(Directions) Find the line with "intros Hnot. exfalso." in the records below. Copy it and every line after it, up to and including the line with "apply list_eq. intros".

─── Data for the task

Lemma indexOf_NoDup (l : list nat) (x k : nat) :
  NoDup l -> l !! k = Some x -> indexOf l x = Z.of_nat k.
Proof.
  intros Hnd Hk. destruct (indexOf_found l x) as [[_ Hnot]|(k' & -> & Hk' & _)].
  - exfalso. apply Hnot. apply list_elem_of_lookup. exists k. exact Hk.
  - f_equal. eapply NoDup_lookup; eassumption.
Qed.

(** The buttons and the handlers, for any list without repetitions. *)
Lemma navigation_bar_agrees (l : list nat) (x : nat) :
  NoDup l ->
  let cfi := indexOf l x in
  let bar := updateNavigationButtons l cfi in
  (prev_disabled bar = true <-> navigateToPreviousPaper l cfi = None)
  /\ (next_disabled bar = true <-> navigateToNextPaper l cfi = None)
  /\ (forall k : nat, l !! k = Some x ->
        position_text bar = (Z.of_nat k + 1, Z.of_nat (length l))%Z
        /\ navigateToNextPaper l cfi = l !! S k
        /\ navigateToPreviousPaper l cfi
           = match k with O => None | S k' => l !! k' end)
  /\ (x ∉ l ->
        position_text bar = (1, 1)%Z
        /\ prev_disabled bar = true
        /\ navigateToNextPaper l cfi = l !! 0%nat).
Proof.
  intros Hnd cfi bar.
  assert (Hnext : forall k : nat, cfi = Z.of_nat k -> (k < length l)%nat ->
            navigateToNextPaper l cfi = l !! S k
            /\ (next_disabled bar = true <-> l !! S k = None)).
  { intros k Hcfi Hk. unfold navigateToNextPaper, bar, updateNavigationButtons.
    cbn [next_disabled]. rewrite Hcfi.
    destruct (Z.ltb_spec (Z.of_nat k) (Z.of_nat (length l) - 1)) as [Hlt|Hge].
    - replace (Z.to_nat (Z.of_nat k + 1)) with (S k) by lia.
      split; [reflexivity|].
      destruct (Z.leb_spec (Z.of_nat (length l) - 1) (Z.of_nat k)); [lia|].
      destruct (lookup_lt_is_Some_2 l (S k) ltac:(lia)) as [y Hy]. rewrite Hy.
      split; discriminate.
    - assert (Hnone : l !! S k = None) by (apply lookup_ge_None; lia).
      rewrite Hnone. split; [reflexivity|].
      destruct (Z.leb_spec (Z.of_nat (length l) - 1) (Z.of_nat k)); [|lia].
      split; reflexivity. }
  assert (Hprev : forall k : nat, cfi = Z.of_nat k -> (k < length l)%nat ->
            navigateToPreviousPaper l cfi = match k with O => None | S k' => l !! k' end
            /\ (prev_disabled bar = true <-> k = 0%nat)).
  { intros k Hcfi Hk. unfold navigateToPreviousPaper, bar, updateNavigationButtons.
    cbn [prev_disabled]. rewrite Hcfi. destruct k as [|k'].
    - split; [reflexivity|]. split; reflexivity.
    - destruct (Z.ltb_spec 0 (Z.of_nat (S k'))); [|lia].
      replace (Z.to_nat (Z.of_nat (S k') - 1)) with k' by lia.
      split; [reflexivity|].
      destruct (Z.leb_spec (Z.of_nat (S k')) 0); [lia|]. split; discriminate. }
  assert (Habsent : cfi = (-1)%Z ->
            position_text bar = (1, 1)%Z /\ prev_disabled bar = true
            /\ navigateToNextPaper l cfi = l !! 0%nat
            /\ navigateToPreviousPaper l cfi = None
            /\ (next_disabled bar = true <-> l !! 0%nat = None)).
  { intros Hcfi. unfold navigateToNextPaper, navigateToPreviousPaper, bar,
      updateNavigationButtons. cbn [position_text prev_disabled next_disabled].
    rewrite Hcfi. split; [reflexivity|]. split; [reflexivity|].
    destruct l as [|y l'].
    - cbn. repeat split; reflexivity.
    - cbn [length]. destruct (Z.ltb_spec (-1) (Z.of_nat (S (length l')) - 1)); [|lia].
      destruct (Z.leb_spec (Z.of_nat (S (length l')) - 1) (-1)); [lia|].
      split; [reflexivity|]. split; [reflexivity|]. split; discriminate. }
  destruct (indexOf_found l x) as [[Hcfi Hnot]|(k & Hcfi & Hk & _)]; fold cfi in Hcfi.
  - destruct (Habsent Hcfi) as (Hpos & Hp & Hn & Hpn & Hnd').
    split; [rewrite Hp, Hpn; split; reflexivity|].
    split; [rewrite Hn; exact Hnd'|].
    split; [|intros _; auto].
    intros k Hk. exfalso. apply Hnot. apply list_elem_of_lookup. exists k. exact Hk.
  - apply lookup_lt_Some in Hk as Hlt.
    destruct (Hnext k Hcfi Hlt) as [Hn Hnd'].
    destruct (Hprev k Hcfi Hlt) as [Hp Hpd].
    split.
    { rewrite Hp, Hpd. destruct k as [|k']; [split; reflexivity|].
      destruct (lookup_lt_is_Some_2 l k' ltac:(lia)) as [y ->].
      split; [lia|discriminate]. }
    split; [rewrite Hn; exact Hnd'|].
    split.
    + intros k2 Hk2.
      assert (k2 = k) by (eapply NoDup_lookup; eassumption). subst k2.
      split; [|split; assumption].
      unfold bar, updateNavigationButtons. cbn [position_text]. rewrite Hcfi.
      destruct (Z.leb_spec 0 (Z.of_nat k)); [reflexivity|lia].
    + intros Hnot. exfalso. apply Hnot. apply list_elem_of_lookup. exists k. exact Hk.
Qed.

Lemma filtered_lookup (keep : paper -> bool) (l : list paper) :
  forall pre : list paper,
    (fun i => (pre ++ l) !! i)
      <$> (List.filter (fun e => keep e.2)
             (imap (fun i p => ((length pre + i)%nat, p)) l)).*1
    = Some <$> List.filter keep l.
Proof.
  induction l as [|x l IH]; intros pre; [reflexivity|].
  cbn [imap List.filter snd].
  assert (Hext : imap ((fun i p => ((length pre + i)%nat, p)) ∘ S) l
                 = imap (fun i p => ((length (pre ++ [x]) + i)%nat, p)) l).
  { apply imap_ext. intros i y _. cbn. rewrite length_app. cbn. f_equal. lia. }
  rewrite Hext. specialize (IH (pre ++ [x])).
  rewrite <- app_assoc in IH. cbn [app] in IH.
  destruct (keep x); [|exact IH].
  cbn [fmap list_fmap fst]. f_equal; [|exact IH].
  rewrite Nat.add_0_r. apply list_lookup_middle. reflexivity.
Qed.

Lemma lookup_all_indices {A : Type} (l : list A) :
  (fun i => l !! i) <$> seq 0 (length l) = Some <$> l.
Proof.
  apply list_eq. intros i. rewrite !list_lookup_fmap.
  destruct (l !! i) as [x|] eqn:Hx.
  - apply lookup_lt_Some in Hx as Hlt.
    rewrite (lookup_seq_lt 0 (length l) i Hlt). cbn. rewrite Hx. reflexivity.
  - apply lookup_ge_None in Hx.
    rewrite (lookup_seq_ge 0 (length l) i Hx). reflexivity.
Qed.

Section WithLowercase.
Context `{Lowercase}.

(** X4.  The navigation bar agrees with the navigation handlers: a button
    is disabled exactly when its handler (also reached from the keyboard)
    would do nothing.  When the open paper is the [k]-th of the filtered
    list (counted from 0) the position reads [k + 1] of the list's length
    and the handlers lead to its neighbours in the list.  When the open
    paper does not pass the stored filters the position reads "1 / 1",
    Previous is disabled and Next leads to the first filtered paper. *)
Theorem X4_buttons_agree_with_navigation (saved : stored_filters)
    (allPapers : list paper) (paperIndex : nat) :
  let f := getFilteredPapers saved allPapers in
  let cfi := indexOf f paperIndex in
  let bar := updateNavigationButtons f cfi in
  (prev_disabled bar = true <-> navigateToPreviousPaper f cfi = None)
  /\ (next_disabled bar = true <-> navigateToNextPaper f cfi = None)
  /\ (forall k : nat, f !! k = Some paperIndex ->
        position_text bar = (Z.of_nat k + 1, Z.of_nat (length f))%Z
        /\ navigateToNextPaper f cfi = f !! S k
        /\ navigateToPreviousPaper f cfi
           = match k with O => None | S k' => f !! k' end)
  /\ (paperIndex ∉ f ->
        position_text bar = (1, 1)%Z
        /\ prev_disabled bar = true
        /\ navigateToNextPaper f cfi = f !! 0%nat).
Proof.
  intros f cfi bar. apply navigation_bar_agrees.
  apply StronglySorted_lt_NoDup. apply getFilteredPapers_sorted.
Qed.

(** X5.  The workspace and the catalog filter alike: the papers at the
    indices computed by [getFilteredPapers] from the stored filters are, in
    the same order, the papers [filterPapers] keeps for those filters; with
    nothing stored, or something unreadable, they are all papers. *)
Theorem X5_catalog_and_workspace_agree (saved : stored_filters)
    (allPapers : list paper) :
  (fun i => allPapers !! i) <$> getFilteredPapers saved allPapers
  = Some <$> match loadFilters saved with
             | Some fs => filterPapers fs allPapers
             | None => allPapers
             end.
Proof.
  destruct (loadFilters saved) as [fs|] eqn:Hload.
  - rewrite (getFilteredPapers_filtered fs saved allPapers Hload).
    apply (filtered_lookup (filterPapers_keep fs) allPapers []).
  - rewrite (getFilteredPapers_unfiltered saved allPapers Hload).
    apply lookup_all_indices.
Qed.

End WithLowercase.

End PageFacts.

(** ** The catalog's filters and their storage *)

Module CatalogFacts.
Import Model Filters Workspace Catalog Dashboard.
Import FilterFacts PageFacts.

Lemma new_Set_elements (s : gset string) :
  new_Set (FieldItems (elements s)) = Some s.
Proof. cbn. f_equal. apply list_to_set_elements_L. Qed.

Lemma loadSavedFilters_saved (fs fs0 : filters) :
  loadSavedFilters (saveFilters fs) fs0 = fs.
Proof.
  unfold loadSavedFilters, saveFilters. rewrite !new_Set_elements.
  destruct fs. reflexivity.
Qed.

Lemma loadFilters_saved (fs : filters) :
  loadFilters (as_stored_filters (saveFilters fs)) = Some fs.
Proof.
  destruct fs. cbn. unfold to_set. cbn. rewrite !list_to_set_elements_L. reflexivity.
Qed.

(** X6.  Saving and loading the filters is a round trip: whatever the
    global filters held before, [loadSavedFilters] (catalog) restores
    exactly the five sets that [saveFilters] wrote, and [loadFilters]
    (workspace) returns the same five sets; so both pages list the same
    papers as before the reload. *)
Theorem X6_filters_round_trip `{Lowercase} (fs fs0 : filters)
    (allPapers : list paper) :
  loadSavedFilters (saveFilters fs) fs0 = fs
  /\ loadFilters (as_stored_filters (saveFilters fs)) = Some fs
  /\ filterPapers (loadSavedFilters (saveFilters fs) fs0) allPapers
     = filterPapers fs allPapers
  /\ (fun i => allPapers !! i)
       <$> getFilteredPapers (as_stored_filters (saveFilters fs)) allPapers
     = Some <$> filterPapers fs allPapers.
Proof.
  split; [apply loadSavedFilters_saved|]. split; [apply loadFilters_saved|].
  split; [rewrite loadSavedFilters_saved; reflexivity|].
  rewrite (getFilteredPapers_filtered fs _ allPapers (loadFilters_saved fs)).
  apply (filtered_lookup (filterPapers_keep fs) allPapers []).
Qed.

──────

(Exercise output)
    + intros Hnot. exfalso. apply Hnot. apply list_elem_of_lookup. exists k. exact Hk.
Qed.

Lemma filtered_lookup (keep : paper -> bool) (l : list paper) :
  forall pre : list paper,
    (fun i => (pre ++ l) !! i)
      <$> (List.filter (fun e => keep e.2)
             (imap (fun i p => ((length pre + i)%nat, p)) l)).*1
    = Some <$> List.filter keep l.
Proof.
  induction l as [|x l IH]; intros pre; [reflexivity|].
  cbn [imap List.filter snd].
  assert (Hext : imap ((fun i p => ((length pre + i)%nat, p)) ∘ S) l
                 = imap (fun i p => ((length (pre ++ [x]) + i)%nat, p)) l).
  { apply imap_ext. intros i y _. cbn. rewrite length_app. cbn. f_equal. lia. }
  rewrite Hext. specialize (IH (pre ++ [x])).
  rewrite <- app_assoc in IH. cbn [app] in IH.
  destruct (keep x); [|exact IH].
  cbn [fmap list_fmap fst]. f_equal; [|exact IH].
  rewrite Nat.add_0_r. apply list_lookup_middle. reflexivity.
Qed.

Lemma lookup_all_indices {A : Type} (l : list A) :
  (fun i => l !! i) <$> seq 0 (length l) = Some <$> l.
Proof.
  apply list_eq. intros i. rewrite !list_lookup_fmap.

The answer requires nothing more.